• ASSIGNMENT: Which lines of the entries below run from the one holding "Definition txaddr_at (txID" to the one holding "Definition UpdateTxAddressAmounts (txAddress", inclusive? Set down exactly those lines and no others.
BEGIN DATA PROVIDED
(* ===== verification/Datastore.v ===== *)
(** * Get and put ([datastore/datastore.go])

    The lookups swallow every error (they log it and return nil), the puts look for an existing
    row and update it or insert a new one.  A put returns the caller's struct as it is
    afterwards, with the key the database gave it. *)
From S2P Require Import Prelude Lbrycrd Rows Store.

Section Datastore.
Context `{Faults}.

(** [x, err := ...OneG(); if err != nil { log }; return x] *)
Definition get_or_nil {R} (m : M World R) : M World (option R) :=
  let* r := mtry m in
  match r with inl x => mret (Some x) | inr _ => mret None end.

(** [if err != nil && !errors.Is(err, sql.ErrNoRows) { return err }] *)
Definition one_or_none {R} (m : M World R) : M World (option R) :=
  let* r := mtry m in
  match r with
  | inl x => mret (Some x)
  | inr e => match unwrap e with ErrNoRows => mret None | _ => mfail e end
  end.

(** [errors.Prefix(p, err)] around an operation. *)
Definition prefixed {A} (p : string) (m : M World A) : M World A :=
  let* r := mtry m in
  match r with inl x => mret x | inr e => mfail (ErrPrefix p e) end.

(** The shape [exists, err := ...ExistsG(); log err; if exists { x, err := One; log err }]. *)
Definition get_if_exists {R} (exists_m : M World bool) (m : M World R) : M World (option R) :=
  let* r := mtry exists_m in
  match r with
  | inl true => get_or_nil m
  | _ => mret None
  end.

(** ** Outputs *)

Definition output_at (txHash : string) (vout : Z) (o : Output) : bool :=
  bool_decide (out_TransactionHash o = txHash) && (out_Vout o =? vout).

Definition GetOutput (txHash : string) (vout : Z) : M World (option Output) :=
  get_or_nil (oneG (output_at txHash vout)).

(** The columns an update writes: given the struct and the stored row, the new row. *)
Definition infer {R} (new old : R) : R := new.

Definition PutOutput (output : Output) (columns : Output -> Output -> Output)
  : M World Output :=
  prefixed "Datastore(PUTOUTPUT)"
    (let* existingOutput :=
       one_or_none (oneG (output_at (out_TransactionHash output) (out_Vout output))) in
     match existingOutput with
     | Some existing =>
         let output := output <| out_ID := out_ID existing |> in
         let* _ := update_colsG (columns output) output in mret output
     | None => insertG output
     end).

(** ** Inputs *)

(** [prevout_hash = ?] never matches NULL. *)
Definition input_at (txHash : string) (isCoinBase : bool) (prevHash : string) (prevN : Z)
  (i : Input) : bool :=
  bool_decide (in_TransactionHash i = txHash) && Bool.eqb (in_IsCoinbase i) isCoinBase &&
  bool_decide (in_PrevoutHash i = Some prevHash) && bool_decide (in_PrevoutN i = Some prevN).

Definition GetInput (txHash : string) (isCoinBase : bool) (prevHash : string) (prevN : Z)
  : M World (option Input) :=
  get_or_nil (oneG (input_at txHash isCoinBase prevHash prevN)).

(** [IsZero] of a nullable column is "not valid": then the column must be NULL. *)
Definition same_input (input i : Input) : bool :=
  bool_decide (in_TransactionHash i = in_TransactionHash input) &&
  Bool.eqb (in_IsCoinbase i) (in_IsCoinbase input) &&
  opt_eqb (in_PrevoutHash i) (in_PrevoutHash input) &&
  opt_eqb (in_PrevoutN i) (in_PrevoutN input).

Definition PutInput (input : Input) : M World Input :=
  prefixed "Datastore(PUTINPUT)"
    (let* found := existsG (same_input input) in
     if (found : bool) then let* _ := updateG input in mret input
     else insertG input).

(** ** Addresses *)

Definition GetAddress (addr : string) : M World (option Address) :=
  get_or_nil (oneG (fun a => bool_decide (addr_Address a = addr))).

Definition PutAddress (address : Address) : M World Address :=
  prefixed "Datastore(PUTADDRESS)"
    (if (addr_ID address =? 0) && negb (bool_decide (addr_Address address = ""))
     then upsertG address
     else
       let* found := existsG (fun a => addr_ID a =? addr_ID address) in
       if (found : bool) then let* _ := updateG address in mret address
       else insertG address).

Definition txaddr_at (txID addrID : Z) (a : TransactionAddress) : bool :=
  (txaddr_TransactionID a =? txID) && (txaddr_AddressID a =? addrID).

Definition GetTxAddress (txID addrID : Z) : M World (option TransactionAddress) :=
  get_if_exists (existsG (txaddr_at txID addrID)) (oneG (txaddr_at txID addrID)).

Definition UpdateTxAddressAmounts (txAddress : TransactionAddress) : M World unit :=
  prefixed "Datastore(PUTTXADDRESS)" (updateG txAddress).

Definition PutTxAddress (txAddress : TransactionAddress) : M World TransactionAddress :=
  prefixed "Datastore(PUTTXADDRESS)"
    (let* found := existsG
       (txaddr_at (txaddr_TransactionID txAddress) (txaddr_AddressID txAddress)) in
     if (found : bool) then let* _ := updateG txAddress in mret txAddress
     else insertG txAddress).

(** ** Claims *)

Definition claim_is (claimID : string) (c : Claim) : bool :=
  bool_decide (claim_ClaimID c = claimID).

Definition GetClaim (addr : string) : M World (option Claim) :=
  get_if_exists (existsG (claim_is addr)) (oneG (claim_is addr)).

Definition PutClaim (claim : Claim) : M World Claim :=
  prefixed "Datastore(PUTCLAIM)"
    (let* existingClaim :=
       (if 0 <? claim_ID claim
        then one_or_none (oneG (fun c => claim_ID c =? claim_ID claim)) else mret None) in
     let* existingClaim :=
       (match existingClaim with
        | None =>
            if negb (bool_decide (claim_ClaimID claim = ""))
            then one_or_none (oneG (claim_is (claim_ClaimID claim))) else mret None
        | Some _ => mret existingClaim
        end) in
     match existingClaim with
     | Some existing =>
         let claim := claim <| claim_ID := claim_ID existing |> in
         let* _ := updateG claim in mret claim
     | None => insertG claim
     end).

(** ** Supports *)

Definition support_at (txHash : string) (vout : Z) (s : Support) : bool :=
  bool_decide (support_TransactionHashID s = Some txHash) && (support_Vout s =? vout).

Definition GetSupport (txHash : string) (vout : Z) : M World (option Support) :=
  get_or_nil (oneG (support_at txHash vout)).

(** The raw insert names every column but the key. *)
Definition PutSupport (support : Support) : M World unit :=
  prefixed "Datastore(PUTSUPPORT)" (insert_or_keepG (support <| support_ID := 0 |>)).

(** ** Tags *)

Definition GetTag (tagName : string) : M World (option Tag) :=
  get_or_nil (oneG (fun t => bool_decide (tag_Tag t = tagName))).

Definition PutTag (tag : Tag) : M World Tag :=
  prefixed "Datastore(PUTTAG)" (upsertG tag).

Definition GetClaimTag (tagID : Z) (claimID : string) : M World (option ClaimTag) :=
  get_or_nil (oneG (fun c =>
    bool_decide (ctag_TagID c = Some tagID) && bool_decide (ctag_ClaimID c = claimID))).

(** [claimTag.TagID.Uint64] is 0 when the tag id is not set. *)
Definition PutClaimTag (claimTag : ClaimTag) : M World unit :=
  prefixed "Datastore(PUTCLAIMTAG)"
    (insert_or_keepG (mkClaimTag 0 (Some (default 0 (ctag_TagID claimTag)))
                        (ctag_ClaimID claimTag))).

(** ** Purchases *)

Definition purchase_at (txHash : string) (vout : Z) (claimID : string) (p : Purchase) : bool :=
  bool_decide (purchase_ClaimID p = Some claimID) &&
  bool_decide (purchase_TransactionByHashID p = Some txHash) && (purchase_Vout p =? vout).

Definition GetPurchase (txHash : string) (vout : Z) (claimID : string)
  : M World (option Purchase) :=
  get_if_exists (existsG (purchase_at txHash vout claimID))
    (oneG (purchase_at txHash vout claimID)).

Definition PutPurchase (purchase : Purchase) : M World Purchase :=
  prefixed "Datastore(PUTPURCHASE)"
    (let* found := existsG (purchase_at (default "" (purchase_TransactionByHashID purchase))
       (purchase_Vout purchase) (default "" (purchase_ClaimID purchase))) in
     if (found : bool) then let* _ := updateG purchase in mret purchase
     else insertG purchase).
End Datastore.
END DATA PROVIDED
• RESPONSE:
Definition txaddr_at (txID addrID : Z) (a : TransactionAddress) : bool :=
  (txaddr_TransactionID a =? txID) && (txaddr_AddressID a =? addrID).

Definition GetTxAddress (txID addrID : Z) : M World (option TransactionAddress) :=
  get_if_exists (existsG (txaddr_at txID addrID)) (oneG (txaddr_at txID addrID)).

Definition UpdateTxAddressAmounts (txAddress : TransactionAddress) : M World unit :=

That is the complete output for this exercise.